中で食べ物と死体がくっついたりしないよね?俺の収納鞄の中で生き返ったりしないよね?大丈夫だよね?

隊長が勝手に無理やり押し込もうとしたけど、俺の収納鞄は鍵付きなので隊長に入れる事はできなくて、危うく力技で破壊されるところだった。
仕方なく、他の隊員達は隊長の指示でお風呂へ行っているので、堂々と泣く泣く魔物を収納していく。

「お前のそれの容量とかどうなってんだ?」

「一応無制限、時間経過なしになってます……」

俺の収納鞄の中身のNEWマーク、大量の魔物の死体とルノさんの服とパンツ……カオスだよ。

「そうか!!なら暫く預けてても平気だな!!他の奴らの収納箱は容量少ねぇわ、多少腐敗が進みにくくなる程度だからな。

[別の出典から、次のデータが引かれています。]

#[global] Instance RawEntity_eq_dec : EqDecision RawEntity.
Proof. intros [] []; unfold Decision; solve_decision. Defined.

(** A normalized entity (class, subclass, feature, spell, item,
    condition, monster) as the loaders read it; only features carry a
    [level] attribute, [ent_level] is [None] for the others. *)
Record Entity := mkEntity {
  ent_id : Z;
  ent_source_id : Z;
  ent_source_key : string;
  ent_name : string;
  ent_level : option Z;
  ent_raw_entity_id : option Z }.

(** models/choices.py: [ChoiceGroup], with its columns and no others
    (timestamps left out): the model declares no [label] and no
    [source_key]. *)
Record ChoiceGroup := mkChoiceGroup {
  cg_id : Z;
  cg_source_id : Z;
  cg_owner_type : string;
  cg_owner_id : Z;
  cg_choice_type : string;
  cg_choose_n : Z;
  cg_level : option Z;
  cg_notes : option string }.

(** models/choices.py: [ChoiceOption]; it declares no [feature_id]. *)
Record ChoiceOption := mkChoiceOption {
  co_id : Z;
  co_group_id : Z;
  co_option_type : string;
  co_option_source_key : string;
  co_option_ref_id : option Z;
  co_label : string }.

Record Prerequisite := mkPrerequisite {
  pr_applies_to_type : string;
  pr_applies_to_id : Z;
  pr_prereq_type : string;
  pr_key : string;
  pr_operator : string;
  pr_value : string;
  pr_notes : option string }.

Record GrantProficiency := mkGrantProficiency {
  gp_source_id : Z;
  gp_owner_type : string;
  gp_owner_id : Z;
  gp_proficiency_type : string;
  gp_proficiency_key : string;
  gp_label : string }.

Record GrantSpell := mkGrantSpell {
  gs_source_id : Z;
  gs_owner_type : string;
  gs_owner_id : Z;
  gs_spell_source_key : string;
  gs_label : string;
  gs_spell_id : option Z }.

Record GrantFeature := mkGrantFeature {
  gf_source_id : Z;
  gf_owner_type : string;
  gf_owner_id : Z;
  gf_feature_source_key : string;
  gf_label : string;
  gf_feature_id : option Z }.

Record ClassFeatureLink := mkClassFeatureLink {
  cfl_source_id : Z; cfl_class_id : Z; cfl_feature_id : Z; cfl_level : option Z }.
Record SubclassFeatureLink := mkSubclassFeatureLink {
  sfl_source_id : Z; sfl_subclass_id : Z; sfl_feature_id : Z; sfl_level : option Z }.
Record SpellClassLink := mkSpellClassLink {
  scl_source_id : Z; scl_spell_id : Z; scl_class_id : Z }.

(** The tables the engine reads and writes. *)
Record DB := mkDB {
  db_sources : list Source;
  db_raw : list RawEntity;
  db_classes : list Entity;
  db_subclasses : list Entity;
  db_features : list Entity;
  db_spells : list Entity;
  db_items : list Entity;
  db_conditions : list Entity;
  db_monsters : list Entity;
  db_groups : list ChoiceGroup;
  db_options : list ChoiceOption;
  db_prereqs : list Prerequisite;
  db_grant_profs : list GrantProficiency;
  db_grant_spells : list GrantSpell;
  db_grant_features : list GrantFeature;
  db_class_features : list ClassFeatureLink;
  db_subclass_features : list SubclassFeatureLink;
  db_spell_classes : list SpellClassLink }.

(** A database with every table empty. *)
Definition empty_db : DB :=
  mkDB [] [] [] [] [] [] [] [] [] [] [] [] [] [] [] [] [] [].

Definition max_id (ids : list Z) : Z := fold_right Z.max 0 ids.
(** The primary key SQLite gives a new row. *)
Definition fresh_id (ids : list Z) : Z := max_id ids + 1.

最高の収納鞄を持つお前が、超鈍感で本当に助かるわ。流石にこの量の魔物を領主に報告するのは気が重ぇと思ってたんだ」

いや、なるべく早く……可及的速やかに、最優先で引き取りに来ていただきたい。

表面についた魔物の血を雑巾で拭いているとルノさんが食堂から出てきた。

「ルノさん!!聞いて下さいよ!!隊長すっごいひどいんですよ!!横暴なんです!!」
駆け寄るとルノさんはちょっと驚いた顔をした。

「ぴよぴよぴよぴよウルセェなぁ。お前だって魔物放置してまた魔物が生まれんの嫌だろ?」
「ほら、こうして脅してくるんですよ。嫌だって言ったら無理やり入れようとするし……「ありがとう」
ふわりと空気が揺れて、ギュッとルノさんに抱きしめられた。

「ありがとう、シーナ」
「へ?どういたしまして?」

夜食か、魔物を引き受けた事か、タイミングが独特過ぎてどっちに対してか分からなかったけど、お礼を言われたと言うことは、俺は何かルノさんの役に立てた様だ。

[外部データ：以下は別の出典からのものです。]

(** The [switch] of the source; [None] is a [type] that is no member of
    [mssql.TYPES] and so reaches [default]. *)
Definition nativeTypeToEvidenceType
    (data_type : option mssql.TYPES) (defaultType : option EvidenceType)
  : option EvidenceType :=
  match data_type with
  | Some (mssql.Int | mssql.TinyInt | mssql.BigInt | mssql.SmallInt
         | mssql.Float | mssql.Real | mssql.Decimal | mssql.Numeric
         | mssql.SmallMoney | mssql.Money) => Some NUMBER
  | Some (mssql.DateTime | mssql.SmallDateTime | mssql.DateTimeOffset
         | mssql.Date | mssql.DateTime2) => Some DATE
  | Some (mssql.VarChar | mssql.NVarChar | mssql.Char | mssql.NChar
         | mssql.Xml | mssql.Text | mssql.NText) => Some STRING
  | Some mssql.Bit => Some BOOLEAN
  | Some (mssql.Time | mssql.UniqueIdentifier | mssql.Binary | mssql.VarBinary
         | mssql.Image | mssql.TVP | mssql.UDT | mssql.Geography
         | mssql.Geometry | mssql.Variant)
  | None => defaultType
  end.

(** One entry of the driver's column metadata. *)
Record Field : Type := { field_name : string; field_type : option mssql.TYPES }.

Record ColumnType : Type := {
  name : string;
  evidenceType : EvidenceType;
  typeFidelity : TypeFidelity
}.

(** [fields] is the metadata in the order [Object.values] lists it. *)
Definition mapResultsToEvidenceColumnTypes (fields : list Field) : list ColumnType :=
  map (fun field =>
         match nativeTypeToEvidenceType (field_type field) None with
         | Some evidenceType =>
             {| name := field_name field; evidenceType := evidenceType;
                typeFidelity := PRECISE |}
         | None =>
             {| name := field_name field; evidenceType := STRING;
                typeFidelity := INFERRED |}
         end) fields.

(** ** Credential builder (both files) *)

(** Library functions the source calls and this repository does not define. *)
Class Builtins : Type := {
  (** the global [parseInt] *)
  parseInt : JsValue -> JsValue;
  (** [cleanQuery] of [@evidence-dev/db-commons] *)
  cleanQuery : string -> string
}.

(** [options] argument of [withRetry], also the [retryOptions] property of
    the configuration; [None] is a property left undefined. *)
Record RetryOptions : Type := {
  maxRetries : option Z;
  baseDelay : option Q;
  maxDelay : option Q
}.

Module database.
  (** The properties of the configuration object the source reads; a property
      that is not set is [JUndefined]. *)
Record t : Type := {
    user : JsValue;
    server : JsValue;
    database : JsValue;
    password : JsValue;
    connection_port : JsValue;
    connection_timeout : JsValue;
    request_timeout : JsValue;
    trust_server_certificate : JsValue;
    encrypt : JsValue;
    authenticationType : JsValue;
    attoken : JsValue;
    pwuname : JsValue;
    pwpword : JsValue;
    pwclientid : JsValue;
    pwtenantid : JsValue;
    spclientid : JsValue;
    spclientsecret : JsValue;
    sptenantid : JsValue;
    retryOptions : option RetryOptions
  }.

  (** The object literal [{}]. *)
Definition empty : t :=
    {| user := JUndefined; server := JUndefined; database := JUndefined;
       password := JUndefined; connection_port := JUndefined;
       connection_timeout := JUndefined; request_timeout := JUndefined;
       trust_server_certificate := JUndefined; encrypt := JUndefined;
       authenticationType := JUndefined; attoken := JUndefined;
       pwuname := JUndefined; pwpword := JUndefined; pwclientid := JUndefined;
       pwtenantid := JUndefined; spclientid := JUndefined;
       spclientsecret := JUndefined; sptenantid := JUndefined;
       retryOptions := None |}.
End database.

(** The value passed where a configuration object is expected. *)
Inductive ConfigArg : Type :=
| NotGiven                      (* undefined *)
| NotAnObject                   (* null, or a value whose typeof is not 'object' *)
| Given (d : database.t).

(** The value passed as [opts] where its properties are read before any
    check. *)
Inductive Opts : Type :=
| UndefinedOpts                 (* undefined, or no argument *)
| NullOpts                      (* null *)
| PrimitiveOpts                 (* a number, a string or a boolean *)
| ObjectOpts (d : database.t).

Module authentication.
  (** [options] lists the properties of the nested object in source order;
      [None] is an [authentication] object without [options]. *)
Record t : Type := {
    type : string;
    options : option (list (string * JsValue))
  }.
End authentication.

Module credentials.
Record options_t : Type := {
    trustServerCertificate : bool;
    encrypt : bool
  }.

Record t : Type := {
    user : JsValue;
    server : JsValue;
    database : JsValue;
    password : JsValue;
    port : JsValue;
    connectionTimeout : JsValue;
    requestTimeout : JsValue;
    options : options_t;
    authentication : option authentication.t
  }.

  (** [credentials.authentication = a] *)
Definition set_authentication (c : t) (a : authentication.t) : t :=
    {| user := user c; server := server c; database := database c;
       password := password c; port := port c;
       connectionTimeout := connectionTimeout c;
       requestTimeout := requestTimeout c; options := options c;
       authentication := Some a |}.
End credentials.

(** [v === s] for a string literal [s] *)
Definition is_string (v : JsValue) (s : string) : bool :=
  match v with
  | JString s' => String.eqb s' s
  | _ => false
  end.

(** [v === 'true' || v === true] *)
Definition is_true (v : JsValue) : bool :=
  match v with
  | JString s => String.eqb s "true"
  | JBoolean b => b
  | _ => false
  end.

Section BuildConfig.
Context {B : Builtins}.

  (** [buildConfig]; [Fulfilled None] is a call that returns [undefined]. *)
Definition buildConfig (arg : ConfigArg) : Completion (option credentials.t) :=
    match arg with
    | NotGiven | NotAnObject =>
        Rejected (Error "Database configuration is required and must be an object")
    | Given d =>
        let trust_server_certificate :=
          nullish_or (database.trust_server_certificate d) (JString "false") in
        let encrypt := nullish_or (database.encrypt d) (JString "true") in
        let connection_timeout :=
          nullish_or (database.connection_timeout d) (JNumber 30000) in
        let request_timeout :=
          nullish_or (database.request_timeout d) (JNumber 30000) in
        let database_port :=
          nullish_or (database.connection_port d) (JNumber 1433) in
        let credentials :=
          {| credentials.user := database.user d;
             credentials.server := database.server d;
             credentials.database := database.database d;
             credentials.password := database.password d;
             credentials.port := parseInt database_port;
             credentials.connectionTimeout := parseInt connection_timeout;
             credentials.requestTimeout := parseInt request_timeout;
             credentials.options :=
               {| credentials.trustServerCertificate := is_true trust_server_certificate;
                  credentials.encrypt := is_true encrypt |};
             credentials.authentication := None |} in
        let authenticationType := database.authenticationType d in
        if is_string authenticationType "default" then
          Fulfilled (Some credentials)
        else if is_string authenticationType "azure-active-directory-default" then
          Fulfilled (Some (credentials.set_authentication credentials
            {| authentication.type := "azure-active-directory-default";
               authentication.options := None |}))
        else if is_string authenticationType "azure-active-directory-access-token" then
          Fulfilled (Some (credentials.set_authentication credentials
            {| authentication.type := "azure-active-directory-access-token";
               authentication.options := Some [("token", database.attoken d)] |}))
        else if is_string authenticationType "azure-active-directory-password" then
          Fulfilled (Some (credentials.set_authentication credentials
            {| authentication.type := "azure-active-directory-password";
               authentication.options :=
                 Some [("userName", database.pwuname d);
                       ("password", database.pwpword d);
                       ("clientId", database.pwclientid d);
                       ("tenantId", database.pwtenantid d)] |}))
        else if is_string authenticationType
                  "azure-active-directory-service-principal-secret" then
          Fulfilled (Some (credentials.set_authentication credentials
            {| authentication.type := "azure-active-directory-service-principal-secret";
               authentication.options :=
                 Some [("clientId", database.spclientid d);
                       ("clientSecret", database.spclientsecret d);
                       ("tenantId", database.sptenantid d)] |}))
        else Fulfilled None
    end.
End BuildConfig.

(** [options.x] with the destructuring default [d]. *)
Definition default {A} (d : A) (o : option A) : A :=
  match o with
  | Some a => a
  | None => d
  end.

(** ** [retry] of src/datasource/src/index.cjs *)

Module Retry.
  (** The options object of [retry]; [None] is a property left undefined. *)
Record Options : Type := {
    retries : option Z;
    delay : option Q;
    backoffFactor : option Q;
    retryableErrors : option (list string)
  }.

  (** The object literal [{}], also the default of the parameter. *)
Definition no_options : Options :=
    {| retries := None; delay := None; backoffFactor := None;
       retryableErrors := None |}.

  (** "Normalise error": the name and the message of the [Error] that [err]
      is, or is wrapped in. *)
Definition normalise (err : Thrown) : string * string :=
    match err with
    | ErrorObject name message => (name, message)
    | StringValue s => ("Error", s)
    | ObjectValue _ (Some str) => ("Error", str)
    | ObjectValue _ None => ("Error", "Unknown error")
    | NullValue | UndefinedValue => ("Error", "Unknown error")
    end.

Definition normalised (err : Thrown) : Thrown :=
    let '(name, message) := normalise err in ErrorObject name message.

  (** [err.message || err.toString()] of the normalised error. *)
Definition errorMessage (err : Thrown) : string :=
    let '(name, message) := normalise err in
    if truthy message then message else Error_toString name message.

  (** [retryableErrors.some(retryError => errorMessage.includes(retryError))] *)
Definition isRetryable (retryableErrors : list string) (err : Thrown) : bool :=
    existsb (fun retryError => includes (errorMessage err) retryError) retryableErrors.

  (** [delay * Math.pow(backoffFactor, attempt - 1)] *)
Definition waitTime (delay backoffFactor : Q) (attempt : Z) : Q :=
    (delay * backoffFactor ^ (attempt - 1))%Q.

(** The options as [retry] destructures them. *)
Definition retries_of (options : Options) : Z := default 3 (retries options).
Definition delay_of (options : Options) : Q := default 1000%Q (delay options).
Definition backoffFactor_of (options : Options) : Q :=
  default 2%Q (backoffFactor options).
Definition retryableErrors_of (options : Options) : list string :=
  default [] (retryableErrors options).

Section retry.
Context {W : Type} {T : Timers W} {A : Type}.
Variable fn : Async W A.

(** The [for] loop with [n] iterations left, the next one numbered
    [attempt].  Leaving the loop returns [undefined], here [None]. *)
Fixpoint retry_from (retries : Z) (delay backoffFactor : Q)
    (retryableErrors : list string) (n : nat) (attempt : Z)
  : Async W (option A) :=
  match n with
  | O => resolve None
  | S n' => fun w =>
      match fn w with
      | (Fulfilled a, w1) => (Fulfilled (Some a), w1)
      | (Rejected err, w1) =>
          let lastError := normalised err in
          if negb (isRetryable retryableErrors err) || (attempt =? retries + 1)
          then (Rejected lastError, w1)
          else retry_from retries delay backoffFactor retryableErrors n' (attempt + 1)
                 (setTimeout (waitTime delay backoffFactor attempt) w1)
      end
  end.

(** [{ retries = 3, delay = 1000, backoffFactor = 2, retryableErrors = [] }]
    and [for (let attempt = 1; attempt <= retries + 1; attempt++)] *)
Definition retry (options : Options) : Async W (option A) :=
  let retries := retries_of options in
  let delay := delay_of options in
  let backoffFactor := backoffFactor_of options in
  let retryableErrors := retryableErrors_of options in
  retry_from retries delay backoffFactor retryableErrors (Z.to_nat (retries + 1)) 1.
End retry.
End Retry.

(** ** [withRetry] of src/unnamed/part_000 *)

Module WithRetry.
Definition retryableErrors : list string :=
    [ "ETIMEOUT"; "ECONNRESET"; "ECONNREFUSED"; "ESOCKET";
      "PROTOCOL_SEQUENCE_TIMEOUT"; "EALREADYCONNECTED"; "EALREADYCONNECTING";
      "Failed to connect"; "Connection lost"; "Timeout"; "Socket hang up";
      "Network error"; "Request failed"; "Deadlock";
      "The connection has been lost"; "The server has reset the connection" ].

  (** [retryableErrors.some(errMsg =>
        text.toLowerCase().includes(errMsg.toLowerCase()))] *)
Definition matches (text : string) : bool :=
    existsb (fun errMsg => includes (toLowerCase text) (toLowerCase errMsg))
            retryableErrors.

Definition shouldRetry (err : Thrown) : bool :=
    match err with
    | ErrorObject _ message | ObjectValue (Some message) _ =>
        if truthy message then matches message else false
    | StringValue s => matches s
    | ObjectValue None _ | NullValue | UndefinedValue => false
    end.

  (** [Math.min(maxDelay, baseDelay * Math.pow(2, attempts - 1) *
      (1 + Math.random() * 0.2))], [random] being the value drawn. *)
Definition jitter (random : Q) : Q := (1 + random * 0.2)%Q.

「お前は本当にいい加減だな。何がどういたしましてなんだよ。ルノ、こいつわかってねぇぞ」
「いい加減って、それ隊長に1番言われたく無いですよ。俺はいい加減じゃなくて程良い加減の距離感と人間関係を心掛けてるんです」

「そうだね。シーナの側はとても居心地が良いよ」
俺を抱きしめるルノさんの腕の力が強まって、密着度が上がり頬と頬が触れる。

あの……ルノさん?これは流石に近すぎやしませんかね?は……ははっ……ルノさんってば甘えん坊だなぁ……魔物を狩り尽くしてきた男と同一人物だと誰が思うだろうね。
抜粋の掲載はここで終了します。